The concept of “learning by doing” is certainly not new, given that apprenticeships, working while going to school, and learning on the job have all been used for millennia as proven means to help people understand information and apply it. So, we might ask, what makes this method especially helpful in the current higher education environment. A few suggestions follow:

  1. Since new information is rapidly expanding in every field, students who are not able to learn everything in their disciplines, in their degree programs, and institutional processes are slow to keep up with new changes in industry as well. To accommodate the change, higher education has been shifting to help students learn the basics of their fields and the skills and attitudes needed for life-long learning in order to incorporate new information over their lifetimes.
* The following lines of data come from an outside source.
(** Unlinking a node in the middle or at either end. *)
Lemma erase_nodes s ns1 a ns2 l1 x l2 :
  ll_nodes s (ns1 ++ a :: ns2) (l1 ++ x :: l2) -> length ns1 = length l1 ->
  exists s', erase s (Some a) = Ret (first ns2 None, s') /\ ll_nodes s' (ns1 ++ ns2) (l1 ++ l2).
Proof.
  intros [Hnd Hs Hd Hh Ht Hsz] Hl. pose proof Hs as Hs0. apply (dlseg_app _ _ _ _ _ _ _ Hl) in Hs as [H1 [Ha H2]].
  cbn [first] in H1. pose proof Hnd as Hnd0. apply NoDup_app in Hnd as (Hnd1 & Hdis & [Hna Hnd2]%NoDup_cons).
  assert (a ∉ ns1) as Ha1 by (intros Hin; by apply (Hdis a Hin), list_elem_of_here).
  assert (forall b, b ∈ ns1 -> b ∉ ns2) as Hd12 by (intros b Hb Hb2; by apply (Hdis b Hb), list_elem_of_further).
  assert (NoDup (ns1 ++ ns2)) as Hnd12 by (apply NoDup_app; by split_and!).
  assert (list_size_ s - 1 = length (l1 ++ l2)) as Hsz' by (rewrite Hsz, !length_app; cbn; lia).
  unfold erase, end_. rewrite decide_False by done. rewrite (deref_ok _ _ _ Ha), (take_next_ok _ _ _ Ha).
  do 2 ret_step. cbn [data_ next_ prev_].
  assert (forall st', (forall b, b ∉ ns2 -> b <> a -> is_Some (st' !! b) <-> b ∈ ns1) ->
      (forall b, b ∈ ns2 -> is_Some (st' !! b)) -> st' !! a = None ->
      forall b, is_Some (st' !! b) <-> b ∈ ns1 ++ ns2) as Hdom.
  { intros st' Ho Hi Hn b. rewrite elem_of_app. destruct (decide (b = a)) as [->|].
    - rewrite Hn. split; [by intros []|naive_solver].
    - destruct (decide (b ∈ ns2)); [naive_solver|]. rewrite Ho by done. naive_solver. }
  assert (forall b, b ∉ ns2 -> b <> a -> is_Some (store s !! b) <-> b ∈ ns1) as Hold
    by (intros b Hb Hba; rewrite Hd; set_solver).
  destruct (list_eq_nil_dec ns1) as [->|Hne]; [|destruct (exists_last Hne) as (ns0 & b & ->)].
  - destruct l1; [|done]. cbn [lastp last app first] in *. rewrite Hh.
    rewrite (reset_one _ a (mkNode x None None)) by (done || by rewrite lookup_insert_eq). ret_step.
    destruct (relink_prev (delete a (<[a:=mkNode x None None]> (store s))) (Some a) None ns2 l2 None (tail_ s) None)
      as (st' & E & Hs' & Hout & Hdom'); [|done|].
    { eapply dlseg_frame; [|exact H2]. intros c Hc. rewrite lookup_delete_ne, lookup_insert_ne; [done|set_solver..]. }
    rewrite E. ret_step. eexists. split; [done|]. apply ll_nodes_intro; try done.
    + apply Hdom.
      * intros b Hb Hba. rewrite Hout, lookup_delete_ne, lookup_insert_ne by done. by apply Hold.
      * intros b Hb. eapply dlseg_in; done.
      * rewrite Hout by done. apply lookup_delete_eq.
    + case_decide as E'; [by subst|]. rewrite Ht, lastp_cons. unfold lastp.
      destruct (last ns2) eqn:El; [done|]. by apply last_None in El.
  - destruct l1 as [|y l0] using rev_ind; [rewrite length_app in Hl; cbn in Hl; lia|clear IHl0].
    apply dlseg_last in H1 as (Hl0 & H0 & Hb). rewrite lastp_snoc in *.
    assert (a <> b) as Hab by set_solver.
    rewrite (give_next_drop _ b (mkNode y (Some a) (lastp None ns0)) a (mkNode x None (Some b)));
      [|by rewrite lookup_insert_ne|done|done|by rewrite lookup_insert_eq|done].
    ret_step. cbn [data_ prev_].
    set (st1 := delete a _). assert (forall c, c <> a -> c <> b -> st1 !! c = store s !! c) as Hst1.
    { intros c Hca Hcb. subst st1. rewrite lookup_delete_ne, !lookup_insert_ne by done. done. }
    assert (st1 !! b = Some (mkNode y (first ns2 None) (lastp None ns0))) as Hb1.
    { subst st1. rewrite lookup_delete_ne by done. by rewrite lookup_insert_eq. }
    apply NoDup_app in Hnd1 as (Hnd0' & Hdis0 & _).
    assert (b ∉ ns0) as Hb0 by (intros Hin; apply (Hdis0 b Hin); set_solver).
    assert (b ∉ ns2) as Hb2 by (apply Hd12; set_solver).
    destruct (relink_prev st1 (Some a) (Some b) ns2 l2 None (tail_ s) (Some b)) as (st' & E & Hs' & Hout & Hdom'); [|done|].
    { eapply dlseg_frame; [|exact H2]. intros c Hc. apply Hst1; set_solver. }
    rewrite E. ret_step. eexists. split; [done|]. apply ll_nodes_intro; try done.
    + apply dlseg_app; [by rewrite !length_app; cbn; lia|]. rewrite lastp_snoc. split; [|done].
      apply dlseg_snoc; [|by rewrite Hout].
      eapply dlseg_frame; [|exact H0]. intros c Hc. rewrite Hout by (apply Hd12; set_solver). apply Hst1; set_solver.
    + apply Hdom.
      * intros c Hc Hca. rewrite Hdom'. destruct (decide (c = b)) as [->|]; [rewrite Hb1; split; [set_solver|eauto]|].
        rewrite Hst1 by done. by apply Hold.
      * intros c Hc. eapply dlseg_in; done.
      * rewrite Hout by done. apply lookup_delete_eq.
    + rewrite Hh, !first_app. by destruct ns0.
    + case_decide as E'; [by subst; rewrite app_nil_r, lastp_snoc|]. rewrite Ht. unfold lastp.
      rewrite !last_app, last_cons. destruct (last ns2) eqn:El; [done|]. by apply last_None in El.
Qed.
(* ===== verification/TreeMap.v ===== *)
(** * Ordered map

    Models [data_structure/map/TreeMap.hpp]: an [AVLTree] of entries compared by
    key only.  Writing through the reference that [at], [operator\[\]] or the
    node found by [insert_or_assign] gives changes the entry's value in place. *)

From S2P Require Import Prelude Refinement SortedList SearchTree AVLTree TreeSet.

(** [TreeMapEntry] *)
Record Entry {K V : Type} := mkEntry { key_ : K; value_ : V }.
Arguments Entry : clear implicits.
Arguments mkEntry {K V} key_ value_.

Section tree_map.
Context {K V : Type} (V_default : V) (comp : K -> K -> bool).

Local Abbreviation entry := (Entry K V).
Implicit Types (k : K) (v : V) (e : entry) (l : list entry) (node t : tree entry).

(** [operator<=>] of the entries. *)
Definition entry_lt e1 e2 : bool := comp (key_ e1) (key_ e2).

(** [Entry(key)] *)
Definition probe k : entry := mkEntry k V_default.

Record TreeMap := mkMap {
  base_ : BSTBase (T := entry);
  map_size_ : nat;
}.

Implicit Types (s : TreeMap).

(** ** Operations *)

Definition map_new : TreeMap := mkMap (mkBST Leaf) 0.

Definition find_entry s k : option entry := findNode entry_lt (root_ (base_ s)) (probe k).

(** [node->data.value_ = v] for the node [findNode] returns. *)
Fixpoint set_value node k v : tree entry :=
  match node with
  | Leaf => Leaf
  | Node l d r h =>
    if equiv entry_lt (probe k) d then Node l (mkEntry (key_ d) v) r h
    else if entry_lt (probe k) d then Node (set_value l k v) d r h
    else Node l d (set_value r k v) h
  end.

Definition assign_value s k v : TreeMap :=
  mkMap (mkBST (set_value (root_ (base_ s)) k v)) (map_size_ s).

Definition base_insert (s : TreeMap) e : outcome TreeMap :=
  b ← insert (BSTHooks0 := avl_hooks entry_lt) entry_lt (base_ s) e; Ret (mkMap b (S (map_size_ s))).

Definition map_insert s k v : outcome (bool * TreeMap) :=
  if find entry_lt (base_ s) (probe k) then Ret (false, s) else
  s ← base_insert s (mkEntry k v); Ret (true, s).

Definition map_insert_or_assign s k v : outcome (bool * TreeMap) :=
  match find_entry s k with
  | Some _ => Ret (false, assign_value s k v)
  | None => s ← base_insert s (mkEntry k v); Ret (true, s)
  end.

Definition map_erase s k : outcome (bool * TreeMap) :=
  if negb (find entry_lt (base_ s) (probe k)) then Ret (false, s) else
  b ← remove (BSTHooks0 := avl_hooks entry_lt) entry_lt (base_ s) (probe k);
  Ret (true, mkMap b (map_size_ s - 1)).

Definition map_at s k : outcome V :=
  match find_entry s k with None => Throw out_of_range | Some e => Ret (value_ e) end.

(** [operator\[\]]: the value, after inserting a default one if absent. *)
Definition map_index s k : outcome (V * TreeMap) :=
  match find_entry s k with
  | Some e => Ret (value_ e, s)
  | None =>
    s ← base_insert s (probe k);
    match find_entry s k with None => Undef | Some e => Ret (value_ e, s) end
  end.

(** [m\[k\] = v] *)
Definition map_index_assign s k v : outcome TreeMap :=
  '(_, s) ← map_index s k; Ret (assign_value s k v).

Definition map_contains s k : bool := find entry_lt (base_ s) (probe k).
Definition map_findValue s k : option V := value_ <$> find_entry s k.
Definition map_size s : nat := map_size_ s.
Definition map_empty s : bool := bool_decide (map_size_ s = 0).
Definition map_clear (_ : TreeMap) : TreeMap := mkMap (mkBST Leaf) 0.
Definition map_swap (a b : TreeMap) : TreeMap * TreeMap := (b, a).
Definition map_toVector s : list entry := inorder_collect (root_ (base_ s)) [].

Definition map_min s : outcome (option entry) :=
  if map_empty s then Ret None else
  match findMin (root_ (base_ s)) with None => Undef | Some x => Ret (Some x) end.

Definition map_max s : outcome (option entry) :=
  if map_empty s then Ret None else Some <$> findMax (root_ (base_ s)).

Definition map_copy s : TreeMap := mkMap (mkBST (clone_node (root_ (base_ s)))) (map_size_ s).
Definition map_move s : TreeMap * TreeMap := (s, mkMap (mkBST Leaf) 0).

Inductive mop :=
| MInsert k v | MInsertOrAssign k v | MErase k | MAt k | MIndex k | MIndexAssign k v
| MContains k | MFindValue k | MSize | MEmpty | MClear | MToVector | MMin | MMax.

(** A value is observed as the entry of the key asked for. *)
Definition val k v : obs entry := OVal (mkEntry k v).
Motivation to develop life-long learning skills is enhanced when working in a real-world industrial setting and students gain access to state-of-the art methodologies.

  2. Skills needed for today’s workers are significantly different from those needed in the past, so it is unlikely that students will learn them at home or without focused effort. The work environment is more complex and increasingly global and interdisciplinary, creating the need for additional skills to function well in the workplace and in life in general. People working in industry have many of these skills and can make an important contribution in helping students gain these competencies.

  3. The business sector expects graduates to have many of these relevant skills when they graduate, without needing additional training to gain them later, and in society, there is a greater need for high-minded engaged citizens. Governments, parents, and students are looking to higher education to be responsive by adjusting curriculum and teaching methods to produce proof that relevant learning is occurring. In response, higher education is focusing on engaged teaching methods and greater accountability through measurement of student learning outcomes and continuous improvement.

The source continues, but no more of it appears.